Megan: Yay!! I am all for a reason to celebrate and have fun with my mummy friends. You are growing a human, if that isn't reason enough to celebrate what is?! Plus.. Cake...
Holly: My first ever baby shower was for my fourth baby and I still don’t really get the whole “shower” thing so it’s a ‘nay’ from me.
We have been in Dubai a while now, but I feel like my 4-year-old barely knows anything about the culture of the country he lives in. Do you have any tips for teaching very young children about the Emirati culture?
Megan: Four is still very young to be culturally aware in my opinion but there are lots of things you can start introducing to him.
Why not start by taking him to a camel race on a Friday morning - it's an early start but very worth it and definitely something every expat must do once in their time here. How about a lovely dhow trip too? There are some great deals available for dhow trips that include a BBQ and snorkelling, you may even get luck and see some turtles and dolphins!
Also, visit the Heritage Village, it is a great little gem. You will see the different ways of living, from coastal people to desert dwellers and even those who live in the mountains. Buy some traditional food, browse the arts and crafts that are hand made the old fashioned way, staying true to the UAE's roots. If you time your trip to Heritage Village right you may even get to enjoy a folk song and dance, or could even be treated by the traditional medicine clinic.
Do weekend trips around the UAE. There is nothing better than a mini staycation and there is so much to see all around this country, from the laid back setting in Fujairah to the hustle and bustle in Abu Dhabi. There is culture everywhere you look, you just need to get out and explore.
Visit the Sheikh Mohamed Centre For Cultural Understanding; the staff there are great at explaining things to little ones. Try the traditional food (amazing for Iftar in Ramadan), join a cultural tour, or go with them to Jumeirah Mosque to explore and get your questions answered.
There are also some beautiful story books for children that introduce pearl diving and the folk stories of old UAE that every child here should own.
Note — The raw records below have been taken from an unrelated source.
(* ===== verification/Authorization.v ===== *)
(** Authorizations of EIP-7702: the signing and checking of
    crates/core/src/eip7702.rs, whose data and codecs are in Transaction.v.
    The crate calls a [recover_address] with a recovery id and the two halves of
    the signature, which crates/crypto does not have: it is the class
    [RecoverParts]. *)
From stdpp Require Import base list numbers option strings.
From Stdlib Require Import ZArith Lia.
From S2P Require Import Prelude U256 Rlp Precompiled Crypto Transaction.

Module Authorization.

Inductive Eip7702Error := InvalidSignature | InvalidChainId | NonceMismatch | Expired | InvalidAuthority.
Notation R := (outcome Eip7702Error).
Class RecoverParts := { recover_parts : list Z -> Z -> list Z -> list Z -> option (list Z) }.

Section authorization.
Context `{U256Ops} `{KeccakOps} `{CryptoOps} `{SignOps} `{RecoverParts} `{Profile}.

Definition authorization_new (chain_id : Z) (address : list Z) (nonce : Z) : Authorization := mkAuthorization chain_id address nonce false 0 0.
(** The fields one after the other, with no list around them. *)
Definition authorization_signing_hash (a : Authorization) : Infallible (list Z) :=
  let? e := encode impl_u64 (auth_chain_id a) encoder_new in
  let? e := encode impl_Address (auth_address a) e in
  let? e := encode impl_U256 (auth_nonce a) e in
  Ok (keccak256 ([0x05] ++ finish e)).
Definition signature_error {A} (m : outcome CryptoError A) : R A :=
  match m with Ok a => Ok a | Err _ => Err InvalidSignature | Panic => Panic | Diverge => Diverge end.
Definition authorization_sign (private_key : list Z) : SM Authorization Eip7702Error unit :=
  let! a := sget in
  let! message := slift (lift_ok (authorization_signing_hash a)) in
  let! sg := slift (signature_error (sign_message message private_key)) in
  let! r := slift (unwrap (u_from_big_endian (sig_r sg))) in
  let! s := slift (unwrap (u_from_big_endian (sig_s sg))) in
  sput (mkAuthorization (auth_chain_id a) (auth_address a) (auth_nonce a) (sig_v sg =? 1) r s).
(** The end of [verify] and of [sender]. *)
Definition recover_signer (message : list Z) (y_parity : bool) (r s : Z) : R (list Z) :=
  match recover_parts message (if y_parity then 1 else 0) (u_to_big_endian r) (u_to_big_endian s) with
  | Some a => Ok a
  | None => Err InvalidSignature
  end.
Definition authorization_verify (a : Authorization) : R (list Z) :=
  let? message := lift_ok (authorization_signing_hash a) in
  recover_signer message (auth_y_parity a) (auth_r a) (auth_s a).
Definition eip7702_sender (t : Eip7702.tx) : R (list Z) :=
  let? message := lift_ok (Eip7702.signing_hash t) in
  recover_signer message (Eip7702.y_parity t) (Eip7702.r t) (Eip7702.s t).
Fixpoint validate_loop (chain_id : Z) (l : list Authorization) (delegations : list (list Z * list Z)) : R (list (list Z * list Z)) :=
  match l with
  | [] => Ok delegations
  | auth :: l =>
      if negb (is_valid_for_chain chain_id auth) then Err InvalidChainId else
      let? authority := authorization_verify auth in
      validate_loop chain_id l (delegations ++ [(authority, auth_address auth)])
  end.
Definition validate_authorizations (chain_id : Z) (t : Eip7702.tx) : R (list (list Z * list Z)) := validate_loop chain_id (Eip7702.authorization_list t) [].
Definition delegation_new (authority implementation : list Z) (nonce : Z) : DelegatedAccount := mkDelegatedAccount authority implementation nonce.
End authorization.

(** * What a signature and a list of authorizations give *)

(** What the missing function is called for: the address of the key that
    secp256k1 recovers. *)
Class RecoverPartsLaws `{RecoverParts} `{KeccakOps} `{CryptoOps} : Prop := {
  recover_parts_law message id r s key a : secp_recover message id (r ++ s) = Some key -> public_key_to_address (E := CryptoError) key = Ok a ->
    recover_parts message id r s = Some a;
}.

Section proofs.
Context `{U256Laws} `{KeccakLaws} `{SignLaws} `{!RecoverParts} `{!RecoverPartsLaws} `{Profile}.

Lemma half_roundtrip b : bytes b -> len b = 32 -> u_from_big_endian b = Some (from_be b) /\ u_to_big_endian (from_be b) = b.
Proof.
  intros Hb Hl. rewrite from_big_endian_law by done. rewrite Hl. split; [done|]. pose proof (from_be_bound b Hb) as Hf. rewrite Hl in Hf.
  rewrite to_big_endian_law by exact Hf. replace 32%nat with (length b) by (unfold len in Hl; lia). by apply to_be_from_be.
Qed.
(** The hash does not look at the signature. *)
Lemma signing_hash_of_signed a y r s : authorization_signing_hash (mkAuthorization (auth_chain_id a) (auth_address a) (auth_nonce a) y r s) = authorization_signing_hash a.
Proof. done. Qed.

(** An authorization signed with a key is verified as one of that key when the
    recovery id of the signature is 0; the other ids are lost, since the parity
    bit is compared with 1 where the signature holds 27 or more, and the
    signature is then checked against id 0. *)
Theorem signed_authorization_verifies a k h : authorization_signing_hash a = Ok h ->
  exists a' signer, authorization_sign k a = (Ok tt, a') /\ auth_y_parity a' = false /\ public_key_to_address (E := CryptoError) (secp_public_key k) = Ok signer /\
    ((secp_sign h k).1 = 0 -> authorization_verify a' = Ok signer) /\
    authorization_verify a' = match recover_parts h 0 (take 32 (secp_sign h k).2) (drop 32 (secp_sign h k).2) with Some x => Ok x | None => Err InvalidSignature end.
Proof.
  intros Hh. destruct (sign_message_ok h k) as (v & Hs & Hv). pose proof (sign_recovery_id h k) as Hid. pose proof (sign_bytes h k) as [Hb Hl].
  destruct (half_roundtrip (take 32 (secp_sign h k).2)) as [Hr Hr']; [by apply Forall_take|unfold len in *; rewrite length_take; lia|].
  destruct (half_roundtrip (drop 32 (secp_sign h k).2)) as [Hs1 Hs2]; [by apply Forall_drop|unfold len in *; rewrite length_drop; lia|].
  destruct (address_of_key (E := CryptoError) k) as (signer & Ha & _). unfold authorization_sign. rewrite sbind_get, Hh. cbn [lift_ok]. rewrite sbind_lift, Hs. cbn [signature_error].
  rewrite sbind_lift. cbn [sig_r sig_s sig_v]. rewrite Hr; cbn [unwrap]; rewrite sbind_lift, Hs1; cbn [unwrap]; rewrite sbind_lift. rewrite (proj2 (Z.eqb_neq _ _)) by lia. exists (mkAuthorization (auth_chain_id a) (auth_address a) (auth_nonce a) false (from_be (take 32 (secp_sign h k).2)) (from_be (drop 32 (secp_sign h k).2))), signer.
  assert (forall id, id = (secp_sign h k).1 -> recover_parts h id (take 32 (secp_sign h k).2) (drop 32 (secp_sign h k).2) = Some signer) as Hrec.
  { intros id ->. eapply recover_parts_law; [|exact Ha]. by rewrite take_drop, recover_sign. }
  split_and!; [done|done|done| |]; unfold authorization_verify, recover_signer; rewrite signing_hash_of_signed, Hh; cbn [lift_ok obind auth_y_parity auth_r auth_s]; rewrite Hr', Hs2; [|done].
  intros Hz. by rewrite (Hrec 0).
Qed.

(** The authorizations of a transaction are all for the chain and verify, and
    then give the delegations in their order, or the first that is not decides
    the error; nonces are not looked at. *)
Theorem delegations_exact chain_id t ds :
  validate_authorizations chain_id t = Ok ds <->
  Forall2 (fun auth d => auth_chain_id auth = chain_id /\ authorization_verify auth = Ok d.1 /\ d.2 = auth_address auth) (Eip7702.authorization_list t) ds.
Proof.
  unfold validate_authorizations. enough (forall l acc, validate_loop chain_id l acc = Ok ds <->
    exists rest, ds = acc ++ rest /\ Forall2 (fun auth d => auth_chain_id auth = chain_id /\ authorization_verify auth = Ok d.1 /\ d.2 = auth_address auth) l rest) as Hl.
  { rewrite Hl. split; [by intros (rest & -> & ?)|]. intros Hf. by exists ds. }
  induction l as [|auth l IH]; intros acc; cbn [validate_loop].
  - split; [intros [= ->]; exists []; by rewrite app_nil_r|]. intros (rest & -> & Hf%Forall2_nil_inv_l). by rewrite Hf, app_nil_r.
  - unfold is_valid_for_chain. destruct (Z.eqb_spec (auth_chain_id auth) chain_id) as [Hc|Hc]; cbn [negb].
    + destruct (authorization_verify auth) as [a|e| |] eqn:Hv; cbn [obind];
        [|split; [done|intros (rest & _ & (d & rest' & (_ & ? & _) & _ & _)%Forall2_cons_inv_l); congruence]..].
      rewrite IH. split.
      * intros (rest & -> & Hf). exists ((a, auth_address auth) :: rest). rewrite <- app_assoc. split; [done|]. by constructor.
      * intros (rest & -> & ([x y] & rest' & (_ & Hx & Hy) & Hf & ->)%Forall2_cons_inv_l). cbn in Hx, Hy. rewrite Hv in Hx. injection Hx as <-. subst y. exists rest'. by rewrite <- app_assoc.
    + split; [done|]. intros (rest & _ & (d & rest' & (? & _) & _)%Forall2_cons_inv_l). done.
Qed.
End proofs.

(** * A concrete instance *)

(** Recovery by the id and the halves, as the address of what secp256k1 finds. *)
#[export] Instance parts_model `{KeccakOps} `{CryptoOps} : RecoverParts := {|
  recover_parts message id r s := match secp_recover message id (r ++ s) with
    | Some key => match public_key_to_address (E := CryptoError) key with Ok a => Some a | _ => None end
    | None => None
    end;
|}.
#[export] Instance parts_model_laws `{KeccakOps} `{CryptoOps} : RecoverPartsLaws.
Proof. split. cbn. intros message id r s key a -> ->. done. Qed.
(** Chain 1, an address and nonce 0, signed with a key. *)
Example one_authorization : let a := (authorization_sign (H4 := dev_profile) [7] (authorization_new 1 (replicate 20 1) 0)).2 in
  is_valid_for_chain 1 a = true /\ is_valid_for_chain 2 a = false /\ exists signer, authorization_verify a = Ok signer /\ len signer = 20.
Proof. split; [by vm_compute|]. split; [by vm_compute|]. eexists. split; by vm_compute. Qed.
End Authorization.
Holly: I’ve been here 14 years and I’m still learning! The UAE does an incredible job of blending its history and culture into the modern day world. Just a quick look around some of the new developments offers a great insight into what the UAE was. Al Seef is a great place to visit to get a sense of “old Dubai” while whizzing up and down on an abra. Younger children can try out pearl diving at Kidzania and why not take older children for a trip to the Al Hamra ‘ghost town’ in RAK where you can see how a pearl diving village really was and how the houses were built?
Try to blend teaching into every day activities. Visit the camel farms and watch a camel race, what about a trip up to the Al Ain zoo? Their new heritage centre shows off the local wildlife and what we can do to help protect them. You can visit bedouin-style camps in the desert and learn about the stars, falconry and the desert way of life.
What about starting with something easy and tangible like food? Visit the Al Fanar restaurant in Festival City and try out traditional Emirati food from the 196's and ask your little ones to think about why this is considered local food. Where does the fish come from? Then visit the creek to show them. Where do the dates come from? Visit the date farms in Al Ain. It is easier for children to link back to something that they can relate to.